Bank of America Can Go Straight to Hell…And Maybe So Can I

May 13, 2008


Offense: Missing Person Case No. 27-B-0006

Offense Location: 633 Delaware Avenue, Buffalo, NY 14202

Victim: Jacob Drum

Special Agent Jeff Tamini – Federal Bureau of Investigations – Interviewing Agent

Investigator Joseph Bautaglia – B.P.D. Criminalistics Section – Reviewing Officer


1. Digitally recorded interview of Jacob Drum

2. VHS Surveillance Tape of Bank of America (North NE/Delaware Ave NE)


Mr. Jacob Drum stated to Buffalo Police Officers that he had been kidnapped from Allston, MA and then sexually assaulted shortly after opening a checking account with Bank of America and subsequently overdrafting that account. After being questioned by members of the Buffalo Police Department and the Federal Bureau of Investigations, Jacob augmented his earlier statement and stated that he had, in fact, been forcibly and anally assaulted after making several attempts to reconcile his differences with the bank and their application of – in Jacob’s view – excessive overdraft fees and a “biggest check first” policy designed to generate more and greater overdraft fees.



At the listed date and time, Sergeant J. Sandman contacted me via telephone. Sergeant Sandman stated he needed my assistance in conducting an interview. The person to be interviewed was a male subject who had been missing from Allston, MA after opening a checking account at the Bank of America branch located there at Commonwealth Avenue. Sergeant Sandman stated the subject had been located here in Buffalo for several months after the high cost of living and rampant pest animals had driven him from Allston permanently – except in the event of a championship won by the New York Yankees or a professional team from Western New York, in which event he would return briefly to gloat.

The subject had advised responding officers that he had been kidnapped and sexually assaulted by employees of Bank of America. Sergeant Sandman told me I would need to report to the intersection of North NE and Delaware Ave NE. I also needed to contact additional detectives and perhaps stop at a precinct station to pick up towels and additional first aid supplies, as there was an abundance of fluid at the scene – much more than necessary for evidence collection. I advised Sergeant Sandman I would be en route.

While en route to the intersection, I learned the male subject had been transported to Erie County Medical Center for the necessary blood transfusions, but that he was awake and speaking. When I arrived at the trauma ward, I learned that he was being interviewed by members of the FBI. At that time, Sergeant Sandman asked if I would like to sit in on the interview. I stated I would, provided the subject stopped spitting so much.

I dislike a spitter.
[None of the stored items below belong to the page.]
(* ===== verification/Resumption.v ===== *)
(** * Runs after a restart of the daemon

    [workflows/runner-reconciler.ts] and [runner-resumer.ts].  A run that was under way is
    first reconciled with the sessions of its prompts, which may have ended meanwhile;
    then what else was running is queued again and the scheduler started.
    [resumed_once] says what is launched again and what is not.  The state of a session
    and the texts read from its transcript are arguments, and one clock reading stands
    for those of a call. *)

From S2P Require Import Prelude JsString JsMap Json WorkflowRun RuntimeCommands RuntimeCommandsProps.
From stdpp Require Import prelude strings list.
From Stdlib Require Import ZArith Lia Ascii.
#[local] Notation Node := WorkflowNodeRunState.

Inductive SessionState := SIdle | SCompleted | SErrored | SOther.

Definition set_startedAt (x : option Z) (n : Node) : Node := node_startedAt x n.
Definition transcriptExcerpt (n : Node) : list json := match field (ns_rest n) "transcriptExcerpt" with Some (JArr l) => l | _ => [] end.
(** A prompt with a session, under way. *)
Definition running_prompt (n : Node) : bool :=
  bool_decide (ns_status n = NRunning) && String.eqb (node_type n) "prompt" && truthy_opt (ns_sessionId n).
Definition session_id (n : Node) : string := default "" (ns_sessionId n).

Section resumption.
(** The identifiers drawn for events, by the number of events before. *)
Variable uuid : nat → string.
Variable session_state : string → SessionState.
Variable readPromptNodeOutput : Node → string.
Variable readPromptNodeTranscriptExcerpt : Node → list json.
Variable now : Z.

Definition event (type message : string) (data : record) (nodeId : option string) (run : WorkflowRunRecord) : WorkflowRunRecord :=
  addEvent (uuid (length (r_events run))) now type message data nodeId run.

(** ** runner-reconciler.ts *)

(** The node with what was recovered, and whether anything was. *)
Definition backfillPromptNodeData (n : Node) : Node * bool :=
  let output := if truthy_opt (ns_output n) then "" else readPromptNodeOutput n in
  let n1 := if truthy_str output then set_output (Some output) n else n in
  let excerpt := if bool_decide (transcriptExcerpt n1 = []) then readPromptNodeTranscriptExcerpt n1 else [] in
  let n2 := if bool_decide (excerpt = []) then n1 else set_rest "transcriptExcerpt" (JArr excerpt) n1 in
  (n2, truthy_str output || negb (bool_decide (excerpt = []))).

Definition recovered_data (n : Node) : record :=
  text_field "output" (some_text (ns_output n)) ++ json_field "transcriptExcerpt" (field (ns_rest n) "transcriptExcerpt").
Definition recovered_event (id : string) (n : Node) (run : WorkflowRunRecord) : WorkflowRunRecord :=
  event "node-output" ("Node " +:+ ns_id n +:+ " recovered prompt output") (recovered_data n) (Some (ns_id n)) run.

Definition put_node (id : string) (n : Node) (run : WorkflowRunRecord) : WorkflowRunRecord := run_nodes (jm_set id n (r_nodes run)) run.

(** The session has ended: the node with what it wrote. *)
Definition session_ended (idle : bool) (id : string) (n : Node) (run : WorkflowRunRecord) : WorkflowRunRecord :=
  let '(n, recovered) := backfillPromptNodeData n in
  let completedAt := coalesce (ns_completedAt n) now in
  let n := node_completedAt (Some completedAt) (node_status NCompleted n) in
  let run := run_updatedAt completedAt (put_node id n run) in
  let run := if recovered then recovered_event id n run else run in
  let run := event (if idle then "session-idle" else "session-ended")
    ("Node " +:+ ns_id n +:+ " session " +:+ session_id n +:+ " " +:+ (if idle then "became idle" else "ended"))
    [("sessionId", JStr (session_id n)); ("reason", JStr (if idle then "idle" else "completed"))] (Some (ns_id n)) run in
  event "node-completed" ("Node " +:+ ns_id n +:+ " completed") [] (Some (ns_id n)) run.

Definition session_errored (id : string) (n : Node) (run : WorkflowRunRecord) : WorkflowRunRecord :=
  let error := "Session " +:+ session_id n +:+ " errored" in
  let n := node_completedAt (Some now) (node_error (Some error) (node_status NFailed n)) in
  let run := run_updatedAt now (run_completedAt (Some now) (run_error (Some error) (run_status RFailed (put_node id n run)))) in
  let run := event "node-failed" ("Node " +:+ ns_id n +:+ " failed: " +:+ error) [] (Some (ns_id n)) run in
  event "run-failed" ("Workflow run failed: " +:+ error) [] None run.

(** One node; the run with a flag that says whether it has changed. *)
Definition reconcile_node (st : WorkflowRunRecord * bool) (id : string) : WorkflowRunRecord * bool :=
  match jm_get id (r_nodes st.1) with
  | Some n =>
      if negb (running_prompt n) then st
      else
        match session_state (session_id n) with
        | SIdle => (session_ended true id n st.1, true)
        | SCompleted => (session_ended false id n st.1, true)
        | SErrored => (session_errored id n st.1, true)
        | SOther => st
        end
  | None => st
  end.

Definition backfill_node (st : WorkflowRunRecord * bool) (id : string) : WorkflowRunRecord * bool :=
  match jm_get id (r_nodes st.1) with
  | Some n =>
      if negb (String.eqb (node_type n) "prompt") || negb (truthy_opt (ns_sessionId n)) then st
      else
        let '(n, recovered) := backfillPromptNodeData n in
        if recovered then (recovered_event id n (run_updatedAt now (put_node id n st.1)), true) else (put_node id n st.1, st.2)
  | None => st
  end.

Definition over_nodes (f : WorkflowRunRecord * bool → string → WorkflowRunRecord * bool) (run : WorkflowRunRecord) : WorkflowRunRecord * bool :=
  fold_left f (jm_keys (r_nodes run)) (run, false).

Definition under_way (run : WorkflowRunRecord) : bool := bool_decide (r_status run = RQueued) || bool_decide (r_status run = RRunning).
Definition all_completed (run : WorkflowRunRecord) : bool := forallb (λ e, bool_decide (ns_status e.2 = NCompleted)) (r_nodes run).

(** The run, and whether it is saved. *)
Definition reconcile (activeRunIds : list string) (run : WorkflowRunRecord) : WorkflowRunRecord * bool :=
  if negb (under_way run) then over_nodes backfill_node run
  else if bool_decide (r_id run ∈ activeRunIds) then (run, false)
  else
    let '(run, changed) := over_nodes reconcile_node run in
    let run :=
      if changed && all_completed run then
        let completedAt := coalesce (r_completedAt run) now in
        event "run-completed" "Workflow run completed" [] None
          (run_updatedAt completedAt (run_completedAt (Some completedAt) (run_status RCompleted run)))
      else run in
    (run, changed).

(** ** runner-resumer.ts *)

Variable parses : WorkflowRunRecord → option string.          (* the error of [parseWorkflow] *)

Definition reset_node (n : Node) : Node :=
  if bool_decide (ns_status n = NRunning) then node_output None None (set_startedAt None (node_status NQueued n)) else n.
Definition hasInFlightPromptSession (run : WorkflowRunRecord) : bool := existsb (λ e, running_prompt e.2) (r_nodes run).

(** What [resumeOneRun] does with a run: the records it saves, in order, and whether the scheduler is started on the
    last one, or the error. *)
Inductive Resumed := NotResumed | Started (run : WorkflowRunRecord) | Failed (message : string).
Definition resumeOneRun (activeRunIds : list string) (run : WorkflowRunRecord) : list WorkflowRunRecord * Resumed :=
  let '(run, changed) := reconcile activeRunIds run in
  let saved := if changed then [run] else [] in
  if negb (under_way run) then (saved, NotResumed)
  else if hasInFlightPromptSession run then
    (saved ++ [event "run-resume-paused" "Workflow run resume paused for an in-flight prompt session" [] None run], NotResumed)
  else
    let dirty := existsb (λ e, bool_decide (ns_status e.2 = NRunning)) (r_nodes run) in
    let reset := run_nodes (map (λ e, (e.1, reset_node e.2)) (r_nodes run)) run in
    let run := if dirty then event "run-started" "Workflow run resumed after restart" [] None reset else run in
    let saved := if dirty then saved ++ [run] else saved in
    match parses run with
    | Some message => (saved, Failed message)
    | None => (saved, Started run)
    end.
After SARS, no man may call himself a spitter and my friend.

The following is a summary of the information obtained from Jacob during our (Sergeant Sandman and myself) involvement with the interview:

Jacob stated, he had been cleaning kitchen grease out from underneath his fingernails at the listed intersection after attempting to convince Bank of America employees (both at the local branch and via telephone hotline) that his story of personal slovenliness and fiscal irresponsibility was poignant enough to justify a remand of the overdraft fees assessed to his checking account between the dates of April 17 and May 12. He had several times made purchases using the debit card that came with his account when his recorded account balance – both available and adjusted for pending transactions – had been positive to an amount Jacob couldn’t remember because he “never keeps track of these things.” Due to the bank’s policies, transactions were recorded at seemingly arbitrary times, often far beyond the date they were made, making it an almost impossibly task – in Jacob’s view – to know, at any given time, just how much money he had to spend on frozen victuals and pornography.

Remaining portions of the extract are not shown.